I am sure that the Prime Minister is aware of two documents that the Israeli Government maintain were found in the camps. If they are genuine, they show a clear link between Chairman Arafat and the terrorist networks sustaining the suicide bombers. That confirms the belief that if the will exists within the Palestinian Authority, it is possible to deliver a period of peace—it happened for 24 days over Christmas. Chairman Arafat has admitted that he was responsible for that peaceful interlude. Now, he will have the opportunity to deliver again. There must be sustained pressure on the terrorists from Arafat and the Palestinian Authority.

I wonder whether the Prime Minister agrees that Arab states of good will must make it clear to countries such as Iran and Iraq that they should cease their meddling in these affairs, as it is becoming more and more clear they have been doing in the past few months.

Does the Prime Minister agree that the biggest issue and perhaps the key to the whole peace process, has to be the short and long-term guarantee of Israel's security? The worst outcome would be an Israeli withdrawal only to be followed by a further wave of suicide bombings. In the event of such bombings, Israel would again want to act to defend itself and its people, which would plunge the whole situation into crisis. The Prime Minister is aware of the problem because he has spoken about the need for observers—he did so again today. They may have a useful role to play in the coming months, but does the right hon. Gentleman accept that they cannot be expected to police terrorism on the west bank in the way that Israel would understandably require as a precursor for further talks? What is the Prime Minister's assessment of Chairman Arafat's willingness to guarantee Israel's security against future attack? What is his assessment of the ability of Arab states to assist in this crucial short-term task, beyond the long-term peace negotiations?

The principal lesson that we can take from Northern Ireland—the Prime Minister is right to make this point—is that only when terrorism ends will there be a realistic prospect of a resumption of meaningful peaceful dialogue. In his statement, the Prime Minister referred to rebuilding the infrastructure of the west bank and Gaza. Does he agree that a complete and unequivocal end to terrorism could lead to significant economic benefits? Does he agree that holding out such a prospect in very obvious terms could be an encouragement to those who are engaged in terrorism perhaps to think again?

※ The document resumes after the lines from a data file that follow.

(** * go-func-logger: a shallow embedding of [main.go] and its specification

    The program parses one Go source file, records every top-level function
    declaration that has a body, decides where an entry trace and the exit
    traces go, renders them as text and merges them with the lines of the
    file.  The parser ([go/parser], [go/ast], [go/token]), [path/filepath]
    and [bufio] are libraries: their data and behaviour are modelled here as
    far as [main.go] depends on them. *)

From Stdlib Require Import ZArith Ascii String List Lia.
From stdpp Require Import base gmap strings list pretty.

Local Open Scope Z_scope.
Set Warnings "-register-all".

(** ** Go's [int] *)

(** [int] is a 64-bit two's complement integer; [+] and [-] wrap around. *)
Module GoInt.
Definition min_int : Z := - 2 ^ 63.
Definition max_int : Z := 2 ^ 63 - 1.

Definition wrap (z : Z) : Z := (z + 2 ^ 63) mod 2 ^ 64 - 2 ^ 63.

Definition add (a b : Z) : Z := wrap (a + b).
Definition sub (a b : Z) : Z := wrap (a - b).

Definition is_int (z : Z) : Prop := min_int <= z <= max_int.
Definition is_intb (z : Z) : bool := (min_int <=? z) && (z <=? max_int).

(** [len] of a slice: slices never hold more than [max_int] elements. *)
Definition len {A} (l : list A) : Z := Z.of_nat (length l).
End GoInt.
Lemma set_absent k v m :
  ~ In k (JSMap.keys m) -> JSMap.set k v m = (m ++ [(k, v)])%list.
Proof.
  unfold JSMap.keys. induction m as [|[k0 v0] r IH]; simpl; intros Hnin.
  - reflexivity.
  - destruct (String.eqb_spec k k0) as [->|Hne].
    + exfalso. apply Hnin. left. reflexivity.
    + f_equal. apply IH. intros Hin. apply Hnin. right. exact Hin.
Qed.

Lemma set_present_keys k v m :
  In k (JSMap.keys m) -> JSMap.keys (JSMap.set k v m) = JSMap.keys m.
Proof.
  unfold JSMap.keys. induction m as [|[k0 v0] r IH]; simpl; intros Hin.
  - contradiction.
  - destruct (String.eqb_spec k k0) as [->|Hne]; simpl; [reflexivity|].
    f_equal. apply IH. destruct Hin as [Heq|Hin]; [congruence|exact Hin].
Qed.

Lemma set_same k v m : JSMap.get k m = Some v -> JSMap.set k v m = m.
Proof.
  induction m as [|[k0 v0] r IH]; simpl; [discriminate|].
  destruct (String.eqb_spec k k0) as [->|Hne]; intros H.
  - injection H as ->. reflexivity.
  - f_equal. apply IH. exact H.
Qed.

Lemma get_none_iff k m : JSMap.get k m = None <-> ~ In k (JSMap.keys m).
Proof.
  unfold JSMap.keys. induction m as [|[k0 v0] r IH]; simpl.
  - tauto.
  - destruct (String.eqb_spec k k0) as [->|Hne].
    + split; [discriminate|]. intros H. exfalso. apply H. left. reflexivity.
    + rewrite IH. split; intros H; [intros [Heq|Hin]; [congruence|tauto]|tauto].
Qed.
(** * Canvas engine of the data-model diagram editor

    A shallow embedding of the canvas component ([Canvas], the component that
    the application mounts as [<Canvas .../>]) and of the part of the host
    application ([App]) that receives its updates.

    Numbers.  JavaScript numbers are modelled as exact rationals ([Q]):
    every arithmetic operation of the handlers ([+], [-], [*], [/],
    [Math.min], [Math.max]) is the exact one, rounding is not modelled, and
    equality of numbers is [Qeq] ([==]).  [Math.pow] has no rational
    counterpart and is a variable of the development.

    React state.  Each [useState] cell of the component is a field of
    [State]; a handler reads the cells of the render it was created in and
    returns the cells as they are after its [set...] calls, together with
    the calls it made to the two model-update callbacks, in order. *)

From Stdlib Require Import QArith Qminmax Qabs Qround Qpower Lqa Lia.
From stdpp Require Import gmap strings list fin_maps pretty.

Set Default Proof Using "Type".

(* ================================================================== *)
(** ** Data model *)
(* ================================================================== *)

(** The declarations of [types] are imported by every component; the records
    below carry the fields the canvas reads or writes. *)

Inductive ModelType := CONCEPTUAL | LOGICAL | PHYSICAL | DIMENSIONAL.

Inductive Cardinality := ONE_TO_ONE | ONE_TO_MANY | MANY_TO_MANY.

Inductive LineStyle := straight | curve | step.

Inductive MarkerType := marker_none | marker_one | marker_crowfoot | marker_arrow.

#[global] Instance ModelType_eq_dec : EqDecision ModelType.
Proof. solve_decision. Defined.

Module Attribute.
Record t := mk {
  id : string;
  name : string;
  dataType : string;
  isPrimaryKey : bool;
  isNullable : bool
}.

(** [{ ...a, id: newId }] *)
Definition with_id (newId : string) (a : t) : t :=
  {| id := newId; name := name a; dataType := dataType a;
     isPrimaryKey := isPrimaryKey a; isNullable := isNullable a |}.
End Attribute.

Module EntityNode.
Record t := mk {
  id : string;
  name : string;
  chineseName : option string;
  x : Q;
  y : Q;
  width : option Q;
  height : option Q;
  attributes : list Attribute.t;
  collapsed : bool;
  color : option string
}.
End EntityNode.

Module Relationship.
Record t := mk {
  id : string;
  sourceId : string;
  targetId : string;
  cardinality : Cardinality;
  lineStyle : LineStyle;
  sourceMarker : option MarkerType;
  targetMarker : option MarkerType;
  label : option string
}.
End Relationship.

(** [Partial<EntityNode>], with the fields the canvas ever puts in one. *)
Module PartialEntity.
Record t := mk {
  x : option Q;
  y : option Q;
  width : option Q;
  height : option Q
}.

(** [{ ...e, ...p }] *)
Definition merge (e : EntityNode.t) (p : t) : EntityNode.t :=
  {| EntityNode.id := EntityNode.id e;
     EntityNode.name := EntityNode.name e;
     EntityNode.chineseName := EntityNode.chineseName e;
     EntityNode.x := default (EntityNode.x e) (x p);
     EntityNode.y := default (EntityNode.y e) (y p);
     EntityNode.width := match width p with Some w => Some w | None => EntityNode.width e end;
     EntityNode.height := match height p with Some h => Some h | None => EntityNode.height e end;
     EntityNode.attributes := EntityNode.attributes e;
     EntityNode.collapsed := EntityNode.collapsed e;
     EntityNode.color := EntityNode.color e |}.
End PartialEntity.

Record Point := mkPoint { px : Q; py : Q }.

Record Rect := mkRect { rx : Q; ry : Q; rw : Q; rh : Q }.

Record SelectionBox := mkSelectionBox {
  startX : Q;
  startY : Q;
  currentX : Q;
  currentY : Q
}.

Inductive InteractionMode := mode_select | mode_pan.

#[global] Instance InteractionMode_eq_dec : EqDecision InteractionMode.
Proof. solve_decision. Defined.

Inductive DragType := drag_entity | drag_pan | drag_selection | drag_resize.

#[global] Instance DragType_eq_dec : EqDecision DragType.
Proof. solve_decision. Defined.

Module DragState.
Record t := mk {
  type : DragType;
  startMouseX : Q;
  startMouseY : Q;
  initialPositions : option (gmap string Point);
  startOffset : option Point;
  entityId : option string;
  startW : option Q;
  startH : option Q
}.
End DragState.

(** ** Events and the DOM the handlers look at *)

Record MouseEvent := mkMouseEvent {
  button : Z;
  clientX : Q;
  clientY : Q;
  shiftKey : bool;
  ctrlKey : bool;
  metaKey : bool
}.

Record WheelEvent := mkWheelEvent {
  w_clientX : Q;
  w_clientY : Q;
  deltaX : Q;
  deltaY : Q;
  w_ctrlKey : bool;
  w_metaKey : bool
}.

Record KeyboardEvent := mkKeyboardEvent {
  key : string;
  code : string;
  k_ctrlKey : bool;
  k_metaKey : bool;
  k_repeat : bool
}.

Record DOMRect := mkDOMRect { rect_left : Q; rect_top : Q }.

Record Dom := mkDom {
  (** [canvasRef.current?.getBoundingClientRect()] *)
  boundingClientRect : option DOMRect;
  (** [document.activeElement?.tagName] *)
  activeElementTag : option string
}.

(** The body of the callback passed to [requestAnimationFrame] reads the
    event and the render's [dragState], [zoom], [offset], [selectionBox] and
    [readOnly]: a pending frame is that closure. *)
Record Frame := mkFrame {
  f_event : MouseEvent;
  f_dragState : DragState.t;
  f_zoom : Q;
  f_offset : Point;
  f_selectionBox : option SelectionBox;
  f_readOnly : bool
}.

(** ** Props and state of the component *)

Record Props := mkProps {
  modelType : ModelType;
  entities : list EntityNode.t;
  relationships : list Relationship.t;
  readOnly : bool
}.

(** A call to one of the two model-update callbacks. *)
Inductive Commit :=
| onEntitiesChange (ents : list EntityNode.t)
| onRelationshipsChange (rels : list Relationship.t).

(** The [useState] cells (and the [rafRef] cell) that the handlers below
    touch; [showGrid], [viewportSize], [loadingSuggestion] and [contextMenu]
    only drive rendering and are left out. *)
Record State := mkState {
  interactionMode : InteractionMode;
  selectedEntityIds : gset string;
  selectedRelId : option string;
  dragUpdates : gmap string PartialEntity.t;
  raf : option Frame;
  dragState : option DragState.t;
  selectionBox : option SelectionBox;
  offset : Point;
  zoom : Q;
  connectingSource : option string;
  clipboard : option (list EntityNode.t);
  searchTerm : string;
  isSpacePressed : bool
}.

Definition initialState : State :=
  {| interactionMode := mode_select;
     selectedEntityIds := ∅;
     selectedRelId := None;
     dragUpdates := ∅;
     raf := None;
     dragState := None;
     selectionBox := None;
     offset := mkPoint 0 0;
     zoom := 1;
     connectingSource := None;
     clipboard := None;
     searchTerm := "";
     isSpacePressed := false |}.

Definition setInteractionMode (v : InteractionMode) (s : State) : State :=
  mkState v (selectedEntityIds s) (selectedRelId s) (dragUpdates s) (raf s)
    (dragState s) (selectionBox s) (offset s) (zoom s) (connectingSource s)
    (clipboard s) (searchTerm s) (isSpacePressed s).

Definition setSelectedEntityIds (v : gset string) (s : State) : State :=
  mkState (interactionMode s) v (selectedRelId s) (dragUpdates s) (raf s)
    (dragState s) (selectionBox s) (offset s) (zoom s) (connectingSource s)
    (clipboard s) (searchTerm s) (isSpacePressed s).

Definition setSelectedRelId (v : option string) (s : State) : State :=
  mkState (interactionMode s) (selectedEntityIds s) v (dragUpdates s) (raf s)
    (dragState s) (selectionBox s) (offset s) (zoom s) (connectingSource s)
    (clipboard s) (searchTerm s) (isSpacePressed s).

Definition setDragUpdates (v : gmap string PartialEntity.t) (s : State) : State :=
  mkState (interactionMode s) (selectedEntityIds s) (selectedRelId s) v (raf s)
    (dragState s) (selectionBox s) (offset s) (zoom s) (connectingSource s)
    (clipboard s) (searchTerm s) (isSpacePressed s).

Definition setRaf (v : option Frame) (s : State) : State :=
  mkState (interactionMode s) (selectedEntityIds s) (selectedRelId s)
    (dragUpdates s) v (dragState s) (selectionBox s) (offset s) (zoom s)
    (connectingSource s) (clipboard s) (searchTerm s) (isSpacePressed s).

Definition setDragState (v : option DragState.t) (s : State) : State :=
  mkState (interactionMode s) (selectedEntityIds s) (selectedRelId s)
    (dragUpdates s) (raf s) v (selectionBox s) (offset s) (zoom s)
    (connectingSource s) (clipboard s) (searchTerm s) (isSpacePressed s).

Definition setSelectionBox (v : option SelectionBox) (s : State) : State :=
  mkState (interactionMode s) (selectedEntityIds s) (selectedRelId s)
    (dragUpdates s) (raf s) (dragState s) v (offset s) (zoom s)
    (connectingSource s) (clipboard s) (searchTerm s) (isSpacePressed s).

Definition setOffset (v : Point) (s : State) : State :=
  mkState (interactionMode s) (selectedEntityIds s) (selectedRelId s)
    (dragUpdates s) (raf s) (dragState s) (selectionBox s) v (zoom s)
    (connectingSource s) (clipboard s) (searchTerm s) (isSpacePressed s).

Definition setZoom (v : Q) (s : State) : State :=
  mkState (interactionMode s) (selectedEntityIds s) (selectedRelId s)
    (dragUpdates s) (raf s) (dragState s) (selectionBox s) (offset s) v
    (connectingSource s) (clipboard s) (searchTerm s) (isSpacePressed s).

Definition setConnectingSource (v : option string) (s : State) : State :=
  mkState (interactionMode s) (selectedEntityIds s) (selectedRelId s)
    (dragUpdates s) (raf s) (dragState s) (selectionBox s) (offset s) (zoom s)
    v (clipboard s) (searchTerm s) (isSpacePressed s).

Definition setClipboard (v : option (list EntityNode.t)) (s : State) : State :=
  mkState (interactionMode s) (selectedEntityIds s) (selectedRelId s)
    (dragUpdates s) (raf s) (dragState s) (selectionBox s) (offset s) (zoom s)
    (connectingSource s) v (searchTerm s) (isSpacePressed s).

Definition setSearchTerm (v : string) (s : State) : State :=
  mkState (interactionMode s) (selectedEntityIds s) (selectedRelId s)
    (dragUpdates s) (raf s) (dragState s) (selectionBox s) (offset s) (zoom s)
    (connectingSource s) (clipboard s) v (isSpacePressed s).

Definition setIsSpacePressed (v : bool) (s : State) : State :=
  mkState (interactionMode s) (selectedEntityIds s) (selectedRelId s)
    (dragUpdates s) (raf s) (dragState s) (selectionBox s) (offset s) (zoom s)
    (connectingSource s) (clipboard s) (searchTerm s) v.

(** ** JavaScript values *)

(** Truthiness of an optional number ([undefined] and [0] are falsy). *)
Definition truthy (o : option Q) : bool :=
  match o with
  | Some q => negb (Qeq_bool q 0)
  | None => false
  end.

(** Truthiness of a nullable string ([null] and the empty string are falsy). *)
Definition truthy_str (o : option string) : bool :=
  match o with
  | Some s => negb (String.eqb s "")
  | None => false
  end.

We agree that the basis for any resumed dialogue following an end to violence should be the proposals put forward recently by Prince Abdullah of Saudi Arabia, which remain the only prospect for long-term peace and security in the area. But we should not lose sight of the fact that the plans should include the guarantee of the short-term security of Israel; otherwise, they will not come to anything at all. The two cannot be divorced, as I hope the Prime Minister agrees.

The Prime Minister is right to say that now is the time for real leadership to shine through. The crisis will only get worse unless two things happen without delay: the end to violence, coupled with those guarantees of security. The Opposition will continue to support the Government and the United States in their pursuit of those two objectives

We are in complete agreement about the basic principles here. The right hon. Gentleman says that the incursions by the Israeli defence forces should end without delay and that the Palestinian Authority must cease terror. That is right. The question is how we get people to a situation where that is likely to happen.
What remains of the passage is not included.